WHAT TO WORK ON - Give again, word for word, every line below from the one that has "None => ReadClosedBlock blockHash" through the one that has "Definition WriteBlockHashByTxHash (txHash", both included, and no others.

(Beginning of RECORD EXCERPTS)

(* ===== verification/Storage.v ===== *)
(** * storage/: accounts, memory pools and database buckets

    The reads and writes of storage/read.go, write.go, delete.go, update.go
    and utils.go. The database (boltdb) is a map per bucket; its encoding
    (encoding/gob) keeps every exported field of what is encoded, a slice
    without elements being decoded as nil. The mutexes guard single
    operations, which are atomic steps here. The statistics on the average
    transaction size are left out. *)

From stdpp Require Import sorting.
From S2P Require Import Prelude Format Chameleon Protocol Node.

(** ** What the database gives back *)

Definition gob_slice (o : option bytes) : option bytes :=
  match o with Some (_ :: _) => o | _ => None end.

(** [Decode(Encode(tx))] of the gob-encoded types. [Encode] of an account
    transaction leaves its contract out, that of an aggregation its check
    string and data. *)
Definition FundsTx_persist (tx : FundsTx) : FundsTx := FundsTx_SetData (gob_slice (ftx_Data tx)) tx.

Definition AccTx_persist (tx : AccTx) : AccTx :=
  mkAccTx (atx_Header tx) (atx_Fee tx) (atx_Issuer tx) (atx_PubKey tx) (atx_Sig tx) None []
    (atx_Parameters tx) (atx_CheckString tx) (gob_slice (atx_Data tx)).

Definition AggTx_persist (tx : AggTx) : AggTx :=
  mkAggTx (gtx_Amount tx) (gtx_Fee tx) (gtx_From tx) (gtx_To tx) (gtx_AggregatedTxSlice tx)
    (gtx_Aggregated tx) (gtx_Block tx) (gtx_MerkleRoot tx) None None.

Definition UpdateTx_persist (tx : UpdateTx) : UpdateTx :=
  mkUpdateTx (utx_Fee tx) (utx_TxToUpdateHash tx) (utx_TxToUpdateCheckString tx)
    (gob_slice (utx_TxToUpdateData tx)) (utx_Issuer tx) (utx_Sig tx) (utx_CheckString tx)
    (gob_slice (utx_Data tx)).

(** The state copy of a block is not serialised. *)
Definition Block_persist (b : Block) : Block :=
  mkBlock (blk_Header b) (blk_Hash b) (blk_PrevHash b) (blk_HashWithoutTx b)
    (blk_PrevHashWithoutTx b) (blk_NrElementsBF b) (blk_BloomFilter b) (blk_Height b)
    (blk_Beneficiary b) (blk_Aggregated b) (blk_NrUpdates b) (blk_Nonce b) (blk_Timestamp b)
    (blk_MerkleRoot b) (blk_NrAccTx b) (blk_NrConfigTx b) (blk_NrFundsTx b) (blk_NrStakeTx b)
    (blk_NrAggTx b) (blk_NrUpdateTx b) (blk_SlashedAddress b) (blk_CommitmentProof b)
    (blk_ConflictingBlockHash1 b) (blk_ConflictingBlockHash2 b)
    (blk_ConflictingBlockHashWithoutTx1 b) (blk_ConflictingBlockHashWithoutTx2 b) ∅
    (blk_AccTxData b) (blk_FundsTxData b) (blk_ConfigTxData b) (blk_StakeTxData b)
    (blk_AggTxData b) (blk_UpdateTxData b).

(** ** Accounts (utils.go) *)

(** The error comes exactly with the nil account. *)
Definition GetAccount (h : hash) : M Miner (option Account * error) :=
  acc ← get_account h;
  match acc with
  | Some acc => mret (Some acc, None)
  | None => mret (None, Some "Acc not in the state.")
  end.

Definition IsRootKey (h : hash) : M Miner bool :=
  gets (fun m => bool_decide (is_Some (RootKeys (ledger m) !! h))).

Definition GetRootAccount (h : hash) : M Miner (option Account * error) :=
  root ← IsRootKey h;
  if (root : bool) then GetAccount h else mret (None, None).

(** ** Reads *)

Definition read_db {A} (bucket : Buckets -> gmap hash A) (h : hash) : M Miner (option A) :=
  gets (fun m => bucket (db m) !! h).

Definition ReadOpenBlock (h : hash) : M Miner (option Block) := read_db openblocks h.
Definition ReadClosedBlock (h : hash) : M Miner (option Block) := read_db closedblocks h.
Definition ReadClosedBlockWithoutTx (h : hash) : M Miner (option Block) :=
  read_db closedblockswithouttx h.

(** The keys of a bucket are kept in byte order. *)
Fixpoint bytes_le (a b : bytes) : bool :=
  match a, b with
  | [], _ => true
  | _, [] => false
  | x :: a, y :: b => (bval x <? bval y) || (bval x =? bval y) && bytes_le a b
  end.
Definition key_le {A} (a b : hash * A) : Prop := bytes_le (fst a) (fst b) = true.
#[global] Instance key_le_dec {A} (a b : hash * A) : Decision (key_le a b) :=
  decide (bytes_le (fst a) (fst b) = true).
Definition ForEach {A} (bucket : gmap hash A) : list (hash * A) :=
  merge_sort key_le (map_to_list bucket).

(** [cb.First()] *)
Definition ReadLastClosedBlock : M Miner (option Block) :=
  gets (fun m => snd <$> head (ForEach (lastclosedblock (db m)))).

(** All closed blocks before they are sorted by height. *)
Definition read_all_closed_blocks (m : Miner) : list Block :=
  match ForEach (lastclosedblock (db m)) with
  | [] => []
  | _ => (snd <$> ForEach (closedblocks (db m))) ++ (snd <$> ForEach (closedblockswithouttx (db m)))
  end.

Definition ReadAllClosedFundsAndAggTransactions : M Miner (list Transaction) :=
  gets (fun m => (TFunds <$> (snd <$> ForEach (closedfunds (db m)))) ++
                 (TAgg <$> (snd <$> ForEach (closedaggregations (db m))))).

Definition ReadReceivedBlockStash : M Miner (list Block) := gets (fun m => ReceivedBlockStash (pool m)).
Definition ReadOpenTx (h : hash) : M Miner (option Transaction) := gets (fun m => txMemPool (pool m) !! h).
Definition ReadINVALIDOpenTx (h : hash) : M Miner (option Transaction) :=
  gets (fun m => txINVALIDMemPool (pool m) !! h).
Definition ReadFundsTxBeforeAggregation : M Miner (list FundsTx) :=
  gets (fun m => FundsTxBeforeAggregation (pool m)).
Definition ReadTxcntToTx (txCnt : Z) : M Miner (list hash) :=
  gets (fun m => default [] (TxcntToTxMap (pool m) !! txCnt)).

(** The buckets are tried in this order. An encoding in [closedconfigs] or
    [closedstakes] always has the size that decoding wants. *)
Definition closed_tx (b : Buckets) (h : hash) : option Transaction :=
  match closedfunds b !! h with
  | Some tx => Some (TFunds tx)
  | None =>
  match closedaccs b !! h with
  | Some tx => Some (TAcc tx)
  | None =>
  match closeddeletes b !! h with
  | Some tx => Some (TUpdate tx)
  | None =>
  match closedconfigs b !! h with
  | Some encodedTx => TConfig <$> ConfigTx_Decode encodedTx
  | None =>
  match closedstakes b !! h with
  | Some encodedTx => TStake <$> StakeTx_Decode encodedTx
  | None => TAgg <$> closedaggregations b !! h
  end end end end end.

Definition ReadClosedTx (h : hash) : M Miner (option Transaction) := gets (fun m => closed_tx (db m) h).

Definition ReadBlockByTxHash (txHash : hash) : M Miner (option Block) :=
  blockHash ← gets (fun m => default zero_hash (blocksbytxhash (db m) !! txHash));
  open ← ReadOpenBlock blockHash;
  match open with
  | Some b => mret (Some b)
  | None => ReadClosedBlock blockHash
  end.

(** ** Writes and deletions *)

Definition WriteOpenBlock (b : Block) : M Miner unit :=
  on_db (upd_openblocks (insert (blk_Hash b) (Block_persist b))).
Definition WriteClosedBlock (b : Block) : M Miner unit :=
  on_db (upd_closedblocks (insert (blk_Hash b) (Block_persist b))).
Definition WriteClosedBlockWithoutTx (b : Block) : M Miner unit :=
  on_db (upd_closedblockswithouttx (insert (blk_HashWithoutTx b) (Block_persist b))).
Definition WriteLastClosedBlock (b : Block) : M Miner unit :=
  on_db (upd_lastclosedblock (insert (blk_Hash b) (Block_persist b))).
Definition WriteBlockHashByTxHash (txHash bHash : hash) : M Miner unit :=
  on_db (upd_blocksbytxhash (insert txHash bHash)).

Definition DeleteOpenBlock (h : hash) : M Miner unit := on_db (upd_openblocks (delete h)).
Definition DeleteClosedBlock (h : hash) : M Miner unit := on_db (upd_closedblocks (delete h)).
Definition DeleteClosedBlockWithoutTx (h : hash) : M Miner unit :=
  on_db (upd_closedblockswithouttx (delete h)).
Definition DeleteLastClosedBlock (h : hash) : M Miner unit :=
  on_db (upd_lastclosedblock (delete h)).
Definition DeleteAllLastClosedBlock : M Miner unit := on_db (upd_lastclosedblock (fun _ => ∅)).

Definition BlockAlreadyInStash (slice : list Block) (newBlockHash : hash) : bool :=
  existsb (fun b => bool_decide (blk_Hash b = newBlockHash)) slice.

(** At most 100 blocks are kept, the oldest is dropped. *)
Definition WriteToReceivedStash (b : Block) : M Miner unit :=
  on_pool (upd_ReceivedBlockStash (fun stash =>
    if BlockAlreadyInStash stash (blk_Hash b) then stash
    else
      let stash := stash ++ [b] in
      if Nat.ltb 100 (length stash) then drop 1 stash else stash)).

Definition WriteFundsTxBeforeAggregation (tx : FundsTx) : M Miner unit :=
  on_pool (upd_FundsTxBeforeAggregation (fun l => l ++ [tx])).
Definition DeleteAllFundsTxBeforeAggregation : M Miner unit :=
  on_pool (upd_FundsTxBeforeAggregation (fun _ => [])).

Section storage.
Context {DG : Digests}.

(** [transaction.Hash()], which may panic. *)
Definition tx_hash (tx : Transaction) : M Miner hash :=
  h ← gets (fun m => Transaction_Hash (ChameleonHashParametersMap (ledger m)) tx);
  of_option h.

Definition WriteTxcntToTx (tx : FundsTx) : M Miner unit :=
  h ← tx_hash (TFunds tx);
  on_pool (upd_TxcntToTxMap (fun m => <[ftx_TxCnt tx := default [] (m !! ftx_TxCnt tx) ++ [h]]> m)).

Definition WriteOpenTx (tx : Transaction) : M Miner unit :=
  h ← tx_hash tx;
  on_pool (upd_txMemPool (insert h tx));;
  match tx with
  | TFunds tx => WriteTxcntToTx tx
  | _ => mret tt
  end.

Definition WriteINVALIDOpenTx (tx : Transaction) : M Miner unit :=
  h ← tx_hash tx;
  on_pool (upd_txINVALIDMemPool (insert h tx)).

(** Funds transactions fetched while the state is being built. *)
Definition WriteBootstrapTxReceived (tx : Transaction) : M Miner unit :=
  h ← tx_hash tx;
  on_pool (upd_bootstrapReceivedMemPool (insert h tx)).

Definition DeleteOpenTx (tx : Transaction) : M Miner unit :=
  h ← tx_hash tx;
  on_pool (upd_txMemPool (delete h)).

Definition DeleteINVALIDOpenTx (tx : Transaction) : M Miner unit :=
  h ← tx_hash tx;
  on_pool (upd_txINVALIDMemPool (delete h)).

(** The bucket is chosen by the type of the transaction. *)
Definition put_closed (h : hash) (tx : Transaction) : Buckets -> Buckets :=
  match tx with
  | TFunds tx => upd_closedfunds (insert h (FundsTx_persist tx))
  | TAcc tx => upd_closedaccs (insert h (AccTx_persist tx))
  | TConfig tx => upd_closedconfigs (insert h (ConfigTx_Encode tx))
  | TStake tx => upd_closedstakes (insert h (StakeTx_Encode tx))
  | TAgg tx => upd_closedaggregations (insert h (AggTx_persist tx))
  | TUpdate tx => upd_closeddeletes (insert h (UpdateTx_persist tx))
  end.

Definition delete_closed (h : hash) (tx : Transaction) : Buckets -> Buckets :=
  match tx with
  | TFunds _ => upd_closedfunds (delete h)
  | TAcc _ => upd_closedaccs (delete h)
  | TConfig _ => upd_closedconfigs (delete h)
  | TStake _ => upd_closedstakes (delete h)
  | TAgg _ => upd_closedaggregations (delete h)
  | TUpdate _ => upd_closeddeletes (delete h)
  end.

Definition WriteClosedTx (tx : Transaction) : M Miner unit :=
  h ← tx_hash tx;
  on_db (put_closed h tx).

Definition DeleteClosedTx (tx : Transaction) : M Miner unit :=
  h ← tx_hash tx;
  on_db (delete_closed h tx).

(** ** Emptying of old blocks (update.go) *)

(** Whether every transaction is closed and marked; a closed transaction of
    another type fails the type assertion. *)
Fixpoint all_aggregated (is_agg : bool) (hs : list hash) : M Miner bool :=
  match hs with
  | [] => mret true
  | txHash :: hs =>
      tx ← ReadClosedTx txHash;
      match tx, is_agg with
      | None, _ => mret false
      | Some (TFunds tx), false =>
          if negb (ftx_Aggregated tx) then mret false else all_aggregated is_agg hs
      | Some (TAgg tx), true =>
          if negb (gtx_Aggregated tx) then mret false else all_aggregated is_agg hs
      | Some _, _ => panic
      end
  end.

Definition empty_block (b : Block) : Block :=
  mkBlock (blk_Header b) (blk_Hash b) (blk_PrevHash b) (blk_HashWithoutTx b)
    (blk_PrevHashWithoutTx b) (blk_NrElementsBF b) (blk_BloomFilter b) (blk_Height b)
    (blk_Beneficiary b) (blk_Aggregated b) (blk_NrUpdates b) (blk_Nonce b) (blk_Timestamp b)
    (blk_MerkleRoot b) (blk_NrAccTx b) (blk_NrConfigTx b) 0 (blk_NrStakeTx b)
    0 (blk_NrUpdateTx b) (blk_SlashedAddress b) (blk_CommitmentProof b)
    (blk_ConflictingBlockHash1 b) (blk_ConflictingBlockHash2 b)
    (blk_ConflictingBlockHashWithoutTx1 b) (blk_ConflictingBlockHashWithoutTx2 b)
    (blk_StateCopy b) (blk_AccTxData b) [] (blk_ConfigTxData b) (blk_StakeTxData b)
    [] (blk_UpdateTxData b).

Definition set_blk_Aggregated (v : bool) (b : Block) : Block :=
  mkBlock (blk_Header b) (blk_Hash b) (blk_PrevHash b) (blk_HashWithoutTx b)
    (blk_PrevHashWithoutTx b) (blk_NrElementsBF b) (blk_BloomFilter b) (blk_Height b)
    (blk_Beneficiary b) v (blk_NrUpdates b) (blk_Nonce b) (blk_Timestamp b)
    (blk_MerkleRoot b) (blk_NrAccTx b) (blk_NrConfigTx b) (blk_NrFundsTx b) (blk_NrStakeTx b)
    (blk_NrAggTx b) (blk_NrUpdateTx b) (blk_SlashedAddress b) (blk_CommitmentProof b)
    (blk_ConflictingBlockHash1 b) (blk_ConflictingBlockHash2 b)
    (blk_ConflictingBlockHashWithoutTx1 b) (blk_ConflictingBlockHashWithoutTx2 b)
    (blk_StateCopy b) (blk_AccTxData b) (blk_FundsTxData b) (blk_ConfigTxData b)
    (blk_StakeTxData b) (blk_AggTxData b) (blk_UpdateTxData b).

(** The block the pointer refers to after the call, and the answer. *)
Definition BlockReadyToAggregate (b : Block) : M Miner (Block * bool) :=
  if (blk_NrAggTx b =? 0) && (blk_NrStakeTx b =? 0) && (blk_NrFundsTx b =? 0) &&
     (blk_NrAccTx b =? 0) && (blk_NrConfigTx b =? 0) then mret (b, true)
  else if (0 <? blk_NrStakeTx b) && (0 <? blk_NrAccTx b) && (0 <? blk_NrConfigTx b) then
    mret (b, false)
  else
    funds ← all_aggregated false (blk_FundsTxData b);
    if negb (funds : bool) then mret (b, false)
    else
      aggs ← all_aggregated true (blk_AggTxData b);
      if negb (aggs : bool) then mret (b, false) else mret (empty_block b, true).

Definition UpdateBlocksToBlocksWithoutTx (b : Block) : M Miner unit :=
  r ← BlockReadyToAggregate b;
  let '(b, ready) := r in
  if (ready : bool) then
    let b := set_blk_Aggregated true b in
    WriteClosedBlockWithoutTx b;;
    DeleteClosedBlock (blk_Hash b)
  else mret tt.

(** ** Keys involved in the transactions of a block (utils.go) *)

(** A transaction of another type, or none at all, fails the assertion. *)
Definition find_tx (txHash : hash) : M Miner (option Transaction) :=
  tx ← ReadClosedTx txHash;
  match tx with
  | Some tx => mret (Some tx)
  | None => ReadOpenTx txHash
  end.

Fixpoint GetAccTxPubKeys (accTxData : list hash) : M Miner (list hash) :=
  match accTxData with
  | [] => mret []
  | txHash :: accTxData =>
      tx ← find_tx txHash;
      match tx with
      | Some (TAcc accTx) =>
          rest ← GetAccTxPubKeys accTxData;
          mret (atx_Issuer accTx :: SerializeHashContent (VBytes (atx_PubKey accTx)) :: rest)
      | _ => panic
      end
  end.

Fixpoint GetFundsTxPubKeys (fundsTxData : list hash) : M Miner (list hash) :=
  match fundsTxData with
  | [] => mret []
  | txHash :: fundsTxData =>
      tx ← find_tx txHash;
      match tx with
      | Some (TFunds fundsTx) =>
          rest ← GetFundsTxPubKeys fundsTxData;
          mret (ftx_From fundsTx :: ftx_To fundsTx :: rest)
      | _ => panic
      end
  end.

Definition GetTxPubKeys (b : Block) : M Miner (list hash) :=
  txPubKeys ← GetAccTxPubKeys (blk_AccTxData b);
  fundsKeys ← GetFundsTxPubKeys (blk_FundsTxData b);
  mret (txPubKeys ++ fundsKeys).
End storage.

(End of RECORD EXCERPTS)
(Beginning of RECORD EXCERPTS)

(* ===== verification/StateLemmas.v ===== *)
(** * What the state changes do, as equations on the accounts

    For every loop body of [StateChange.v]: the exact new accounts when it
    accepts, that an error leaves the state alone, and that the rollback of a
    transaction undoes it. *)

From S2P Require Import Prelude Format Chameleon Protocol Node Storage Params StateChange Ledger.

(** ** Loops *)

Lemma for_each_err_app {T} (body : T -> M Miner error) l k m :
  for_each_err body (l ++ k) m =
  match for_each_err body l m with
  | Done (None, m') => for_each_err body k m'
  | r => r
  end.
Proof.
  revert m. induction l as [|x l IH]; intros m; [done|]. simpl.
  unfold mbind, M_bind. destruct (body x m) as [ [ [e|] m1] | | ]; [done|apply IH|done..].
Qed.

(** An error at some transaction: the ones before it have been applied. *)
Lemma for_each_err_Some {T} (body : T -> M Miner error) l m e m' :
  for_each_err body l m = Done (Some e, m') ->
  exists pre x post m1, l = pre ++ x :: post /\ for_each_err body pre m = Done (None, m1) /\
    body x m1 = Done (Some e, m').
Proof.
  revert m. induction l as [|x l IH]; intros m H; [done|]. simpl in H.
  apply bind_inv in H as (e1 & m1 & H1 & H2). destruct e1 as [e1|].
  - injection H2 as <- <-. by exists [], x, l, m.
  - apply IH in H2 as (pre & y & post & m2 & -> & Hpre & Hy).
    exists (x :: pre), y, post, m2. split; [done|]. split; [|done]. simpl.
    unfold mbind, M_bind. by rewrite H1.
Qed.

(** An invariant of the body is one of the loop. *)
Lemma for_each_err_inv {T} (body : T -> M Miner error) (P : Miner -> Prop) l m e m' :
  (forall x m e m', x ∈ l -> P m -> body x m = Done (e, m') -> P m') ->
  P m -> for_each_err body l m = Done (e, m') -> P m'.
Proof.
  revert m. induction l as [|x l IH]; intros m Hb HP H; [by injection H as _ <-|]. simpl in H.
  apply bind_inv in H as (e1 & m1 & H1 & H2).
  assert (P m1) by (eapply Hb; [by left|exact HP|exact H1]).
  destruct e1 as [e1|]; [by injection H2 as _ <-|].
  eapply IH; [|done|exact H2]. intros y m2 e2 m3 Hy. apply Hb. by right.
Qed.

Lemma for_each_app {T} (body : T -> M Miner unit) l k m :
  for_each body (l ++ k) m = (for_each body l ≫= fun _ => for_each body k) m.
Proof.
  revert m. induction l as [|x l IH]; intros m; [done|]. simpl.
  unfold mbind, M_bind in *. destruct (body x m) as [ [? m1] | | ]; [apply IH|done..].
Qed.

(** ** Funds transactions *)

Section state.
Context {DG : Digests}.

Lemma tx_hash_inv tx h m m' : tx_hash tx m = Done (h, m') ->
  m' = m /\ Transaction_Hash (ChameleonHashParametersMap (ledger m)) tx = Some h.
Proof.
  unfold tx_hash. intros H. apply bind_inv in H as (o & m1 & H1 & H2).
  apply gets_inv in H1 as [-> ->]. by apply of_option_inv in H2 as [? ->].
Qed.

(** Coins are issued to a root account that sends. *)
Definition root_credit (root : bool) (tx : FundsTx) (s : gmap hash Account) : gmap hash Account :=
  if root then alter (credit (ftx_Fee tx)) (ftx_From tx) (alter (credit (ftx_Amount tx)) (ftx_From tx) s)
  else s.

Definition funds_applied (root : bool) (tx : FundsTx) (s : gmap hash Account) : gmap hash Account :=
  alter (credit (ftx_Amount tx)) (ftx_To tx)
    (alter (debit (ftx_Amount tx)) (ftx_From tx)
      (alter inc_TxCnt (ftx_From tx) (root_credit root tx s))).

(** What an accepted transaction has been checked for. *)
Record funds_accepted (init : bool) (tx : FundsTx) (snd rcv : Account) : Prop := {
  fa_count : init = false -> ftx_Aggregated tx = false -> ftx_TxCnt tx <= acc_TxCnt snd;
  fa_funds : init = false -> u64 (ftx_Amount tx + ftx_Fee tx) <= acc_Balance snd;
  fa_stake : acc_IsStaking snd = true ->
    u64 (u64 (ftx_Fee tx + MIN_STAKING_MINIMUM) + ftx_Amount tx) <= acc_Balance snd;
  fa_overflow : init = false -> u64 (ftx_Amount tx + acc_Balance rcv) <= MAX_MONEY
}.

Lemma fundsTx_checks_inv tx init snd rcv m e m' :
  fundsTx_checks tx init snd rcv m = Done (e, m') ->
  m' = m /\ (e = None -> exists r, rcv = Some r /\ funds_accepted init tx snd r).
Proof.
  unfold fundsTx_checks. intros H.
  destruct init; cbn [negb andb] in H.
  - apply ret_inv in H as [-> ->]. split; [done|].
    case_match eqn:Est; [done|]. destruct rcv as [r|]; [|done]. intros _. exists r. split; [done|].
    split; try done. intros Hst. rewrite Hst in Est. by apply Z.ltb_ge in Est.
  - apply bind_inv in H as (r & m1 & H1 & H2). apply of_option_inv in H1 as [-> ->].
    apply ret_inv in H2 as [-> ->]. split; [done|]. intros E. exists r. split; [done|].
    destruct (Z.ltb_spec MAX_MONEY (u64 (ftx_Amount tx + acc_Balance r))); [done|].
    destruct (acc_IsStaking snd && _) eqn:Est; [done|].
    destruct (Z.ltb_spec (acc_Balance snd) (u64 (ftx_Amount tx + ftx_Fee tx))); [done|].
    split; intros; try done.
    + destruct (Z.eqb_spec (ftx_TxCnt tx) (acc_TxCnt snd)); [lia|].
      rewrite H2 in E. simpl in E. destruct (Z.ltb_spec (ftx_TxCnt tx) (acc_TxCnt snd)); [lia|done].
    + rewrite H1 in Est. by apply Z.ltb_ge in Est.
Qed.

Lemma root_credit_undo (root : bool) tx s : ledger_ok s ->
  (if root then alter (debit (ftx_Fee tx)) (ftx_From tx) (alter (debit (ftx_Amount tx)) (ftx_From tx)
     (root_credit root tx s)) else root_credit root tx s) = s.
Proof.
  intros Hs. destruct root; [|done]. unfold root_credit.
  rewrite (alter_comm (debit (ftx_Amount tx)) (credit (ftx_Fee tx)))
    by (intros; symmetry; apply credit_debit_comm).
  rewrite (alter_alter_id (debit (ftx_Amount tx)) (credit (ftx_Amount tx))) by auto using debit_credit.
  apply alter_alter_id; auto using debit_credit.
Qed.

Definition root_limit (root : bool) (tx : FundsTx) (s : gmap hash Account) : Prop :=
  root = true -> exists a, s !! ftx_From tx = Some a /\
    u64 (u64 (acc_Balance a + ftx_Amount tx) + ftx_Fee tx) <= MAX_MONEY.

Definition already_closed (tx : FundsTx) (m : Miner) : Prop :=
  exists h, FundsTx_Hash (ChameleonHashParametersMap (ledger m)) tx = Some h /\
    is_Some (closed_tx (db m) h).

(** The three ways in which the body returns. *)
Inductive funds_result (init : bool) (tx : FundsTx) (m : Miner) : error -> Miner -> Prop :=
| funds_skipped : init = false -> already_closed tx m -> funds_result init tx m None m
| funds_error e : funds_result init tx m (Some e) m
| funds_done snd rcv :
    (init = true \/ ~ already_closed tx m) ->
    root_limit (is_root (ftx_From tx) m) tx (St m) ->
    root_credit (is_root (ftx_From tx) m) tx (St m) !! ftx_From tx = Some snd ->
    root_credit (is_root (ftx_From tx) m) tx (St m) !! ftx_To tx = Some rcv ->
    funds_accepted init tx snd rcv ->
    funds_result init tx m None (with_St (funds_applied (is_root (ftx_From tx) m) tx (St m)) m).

(End of RECORD EXCERPTS)

WRITTEN REPLY -
  | None => ReadClosedBlock blockHash
  end.

(** ** Writes and deletions *)

Definition WriteOpenBlock (b : Block) : M Miner unit :=
  on_db (upd_openblocks (insert (blk_Hash b) (Block_persist b))).
Definition WriteClosedBlock (b : Block) : M Miner unit :=
  on_db (upd_closedblocks (insert (blk_Hash b) (Block_persist b))).
Definition WriteClosedBlockWithoutTx (b : Block) : M Miner unit :=
  on_db (upd_closedblockswithouttx (insert (blk_HashWithoutTx b) (Block_persist b))).
Definition WriteLastClosedBlock (b : Block) : M Miner unit :=
  on_db (upd_lastclosedblock (insert (blk_Hash b) (Block_persist b))).
Definition WriteBlockHashByTxHash (txHash bHash : hash) : M Miner unit :=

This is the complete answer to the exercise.